### Dataset items
********************

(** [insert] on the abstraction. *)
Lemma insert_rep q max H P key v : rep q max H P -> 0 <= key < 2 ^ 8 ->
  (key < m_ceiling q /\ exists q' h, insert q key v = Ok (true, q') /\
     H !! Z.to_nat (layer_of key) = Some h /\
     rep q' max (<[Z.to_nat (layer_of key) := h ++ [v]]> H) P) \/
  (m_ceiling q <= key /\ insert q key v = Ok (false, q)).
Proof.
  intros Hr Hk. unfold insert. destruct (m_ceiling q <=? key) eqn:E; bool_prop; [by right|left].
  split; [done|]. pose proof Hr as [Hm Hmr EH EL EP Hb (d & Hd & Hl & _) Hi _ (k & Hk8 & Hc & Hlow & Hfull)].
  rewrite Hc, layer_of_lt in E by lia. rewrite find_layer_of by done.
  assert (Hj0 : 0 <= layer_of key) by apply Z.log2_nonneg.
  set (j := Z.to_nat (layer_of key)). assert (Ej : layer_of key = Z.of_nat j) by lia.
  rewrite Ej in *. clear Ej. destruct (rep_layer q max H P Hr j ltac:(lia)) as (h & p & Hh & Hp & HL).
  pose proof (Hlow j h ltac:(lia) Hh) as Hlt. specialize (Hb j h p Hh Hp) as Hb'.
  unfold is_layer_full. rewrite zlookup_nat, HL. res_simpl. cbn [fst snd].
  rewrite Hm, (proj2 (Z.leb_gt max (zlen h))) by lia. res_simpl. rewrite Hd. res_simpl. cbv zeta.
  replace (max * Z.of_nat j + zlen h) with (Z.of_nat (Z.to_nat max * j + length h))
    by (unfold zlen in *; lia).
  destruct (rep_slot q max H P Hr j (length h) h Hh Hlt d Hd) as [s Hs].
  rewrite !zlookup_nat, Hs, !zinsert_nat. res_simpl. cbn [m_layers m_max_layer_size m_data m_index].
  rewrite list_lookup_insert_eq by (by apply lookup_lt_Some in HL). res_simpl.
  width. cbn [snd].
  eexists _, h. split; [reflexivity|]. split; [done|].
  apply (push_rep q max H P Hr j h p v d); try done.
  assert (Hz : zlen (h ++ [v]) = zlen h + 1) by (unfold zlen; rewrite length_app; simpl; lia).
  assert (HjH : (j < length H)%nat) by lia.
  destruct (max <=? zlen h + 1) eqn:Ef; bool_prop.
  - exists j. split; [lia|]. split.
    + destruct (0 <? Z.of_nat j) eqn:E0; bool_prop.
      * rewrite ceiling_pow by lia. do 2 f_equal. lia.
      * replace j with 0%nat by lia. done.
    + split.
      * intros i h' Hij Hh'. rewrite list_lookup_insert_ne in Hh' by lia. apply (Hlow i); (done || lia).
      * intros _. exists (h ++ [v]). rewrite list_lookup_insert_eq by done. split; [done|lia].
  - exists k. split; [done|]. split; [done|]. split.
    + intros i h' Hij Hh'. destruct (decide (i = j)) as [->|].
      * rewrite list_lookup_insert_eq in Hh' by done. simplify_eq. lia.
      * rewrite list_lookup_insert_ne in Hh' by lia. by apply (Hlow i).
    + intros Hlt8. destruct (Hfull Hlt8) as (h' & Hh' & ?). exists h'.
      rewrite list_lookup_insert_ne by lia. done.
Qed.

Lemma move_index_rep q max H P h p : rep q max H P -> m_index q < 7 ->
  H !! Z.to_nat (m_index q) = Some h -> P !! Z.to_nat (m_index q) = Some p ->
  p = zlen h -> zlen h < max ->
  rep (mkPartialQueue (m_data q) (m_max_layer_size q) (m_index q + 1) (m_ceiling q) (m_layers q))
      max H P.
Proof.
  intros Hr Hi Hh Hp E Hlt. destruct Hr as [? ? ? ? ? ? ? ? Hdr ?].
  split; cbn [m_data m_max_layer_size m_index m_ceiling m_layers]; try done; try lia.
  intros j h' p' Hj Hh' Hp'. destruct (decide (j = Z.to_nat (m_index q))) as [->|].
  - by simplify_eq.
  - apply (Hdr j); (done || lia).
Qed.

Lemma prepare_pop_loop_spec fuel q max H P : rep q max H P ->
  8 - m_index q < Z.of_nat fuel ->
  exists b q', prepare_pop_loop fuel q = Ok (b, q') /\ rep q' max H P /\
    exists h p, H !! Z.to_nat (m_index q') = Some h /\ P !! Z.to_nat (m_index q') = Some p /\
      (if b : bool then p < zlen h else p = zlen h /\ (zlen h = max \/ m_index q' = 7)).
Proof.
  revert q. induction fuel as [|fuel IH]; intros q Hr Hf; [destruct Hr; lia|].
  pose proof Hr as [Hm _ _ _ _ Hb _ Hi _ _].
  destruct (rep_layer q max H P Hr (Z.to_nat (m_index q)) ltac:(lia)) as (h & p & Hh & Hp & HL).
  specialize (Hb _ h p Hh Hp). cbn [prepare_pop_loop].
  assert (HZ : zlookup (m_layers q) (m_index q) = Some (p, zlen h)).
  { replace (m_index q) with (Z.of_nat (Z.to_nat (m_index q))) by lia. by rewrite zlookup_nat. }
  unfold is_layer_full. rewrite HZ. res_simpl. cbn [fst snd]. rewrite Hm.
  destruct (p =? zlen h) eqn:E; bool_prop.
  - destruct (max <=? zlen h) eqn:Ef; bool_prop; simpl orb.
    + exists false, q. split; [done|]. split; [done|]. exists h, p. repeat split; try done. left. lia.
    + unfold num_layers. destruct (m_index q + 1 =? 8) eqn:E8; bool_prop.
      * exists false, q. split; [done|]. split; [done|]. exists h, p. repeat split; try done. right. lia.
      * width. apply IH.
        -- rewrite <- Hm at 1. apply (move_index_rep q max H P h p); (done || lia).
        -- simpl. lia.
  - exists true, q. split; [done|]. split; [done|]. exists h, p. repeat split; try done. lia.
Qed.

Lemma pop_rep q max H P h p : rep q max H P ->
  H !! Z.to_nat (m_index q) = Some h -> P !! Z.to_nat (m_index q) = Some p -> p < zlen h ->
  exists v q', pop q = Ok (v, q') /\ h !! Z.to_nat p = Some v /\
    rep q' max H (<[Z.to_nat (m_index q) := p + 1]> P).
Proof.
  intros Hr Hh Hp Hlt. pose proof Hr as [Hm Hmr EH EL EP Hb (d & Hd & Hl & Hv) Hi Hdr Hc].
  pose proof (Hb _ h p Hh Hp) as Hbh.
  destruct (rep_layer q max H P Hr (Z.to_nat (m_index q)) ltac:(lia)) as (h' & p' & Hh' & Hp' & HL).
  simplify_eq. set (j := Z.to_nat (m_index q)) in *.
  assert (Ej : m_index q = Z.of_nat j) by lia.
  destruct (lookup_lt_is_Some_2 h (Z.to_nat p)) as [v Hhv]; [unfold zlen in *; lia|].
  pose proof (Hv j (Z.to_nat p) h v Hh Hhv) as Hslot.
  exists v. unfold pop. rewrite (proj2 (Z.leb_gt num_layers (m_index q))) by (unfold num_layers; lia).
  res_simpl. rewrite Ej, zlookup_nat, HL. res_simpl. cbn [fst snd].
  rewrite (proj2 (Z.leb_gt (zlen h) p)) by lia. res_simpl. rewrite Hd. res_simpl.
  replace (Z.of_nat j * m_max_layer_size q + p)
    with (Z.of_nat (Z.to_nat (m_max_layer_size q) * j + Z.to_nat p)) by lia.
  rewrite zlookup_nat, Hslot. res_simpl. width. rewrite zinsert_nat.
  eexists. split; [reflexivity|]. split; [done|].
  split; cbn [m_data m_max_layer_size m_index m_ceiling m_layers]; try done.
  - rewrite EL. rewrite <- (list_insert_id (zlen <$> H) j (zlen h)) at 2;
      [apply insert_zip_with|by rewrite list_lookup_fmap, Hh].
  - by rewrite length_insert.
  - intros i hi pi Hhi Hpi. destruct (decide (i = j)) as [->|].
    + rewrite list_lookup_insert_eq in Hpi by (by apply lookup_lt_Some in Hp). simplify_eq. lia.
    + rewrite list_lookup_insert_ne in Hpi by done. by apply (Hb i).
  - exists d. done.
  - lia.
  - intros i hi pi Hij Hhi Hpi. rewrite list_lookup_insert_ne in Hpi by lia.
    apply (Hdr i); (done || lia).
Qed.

********************

### Your assignment
Copy the records above exactly, beginning at the line that contains "8 - m_index q < Z.of_nat fuel ->" and stopping after the line that contains "- destruct (max".

### Task answer
  8 - m_index q < Z.of_nat fuel ->
  exists b q', prepare_pop_loop fuel q = Ok (b, q') /\ rep q' max H P /\
    exists h p, H !! Z.to_nat (m_index q') = Some h /\ P !! Z.to_nat (m_index q') = Some p /\
      (if b : bool then p < zlen h else p = zlen h /\ (zlen h = max \/ m_index q' = 7)).
Proof.
  revert q. induction fuel as [|fuel IH]; intros q Hr Hf; [destruct Hr; lia|].
  pose proof Hr as [Hm _ _ _ _ Hb _ Hi _ _].
  destruct (rep_layer q max H P Hr (Z.to_nat (m_index q)) ltac:(lia)) as (h & p & Hh & Hp & HL).
  specialize (Hb _ h p Hh Hp). cbn [prepare_pop_loop].
  assert (HZ : zlookup (m_layers q) (m_index q) = Some (p, zlen h)).
  { replace (m_index q) with (Z.of_nat (Z.to_nat (m_index q))) by lia. by rewrite zlookup_nat. }
  unfold is_layer_full. rewrite HZ. res_simpl. cbn [fst snd]. rewrite Hm.
  destruct (p =? zlen h) eqn:E; bool_prop.
  - destruct (max <=? zlen h) eqn:Ef; bool_prop; simpl orb.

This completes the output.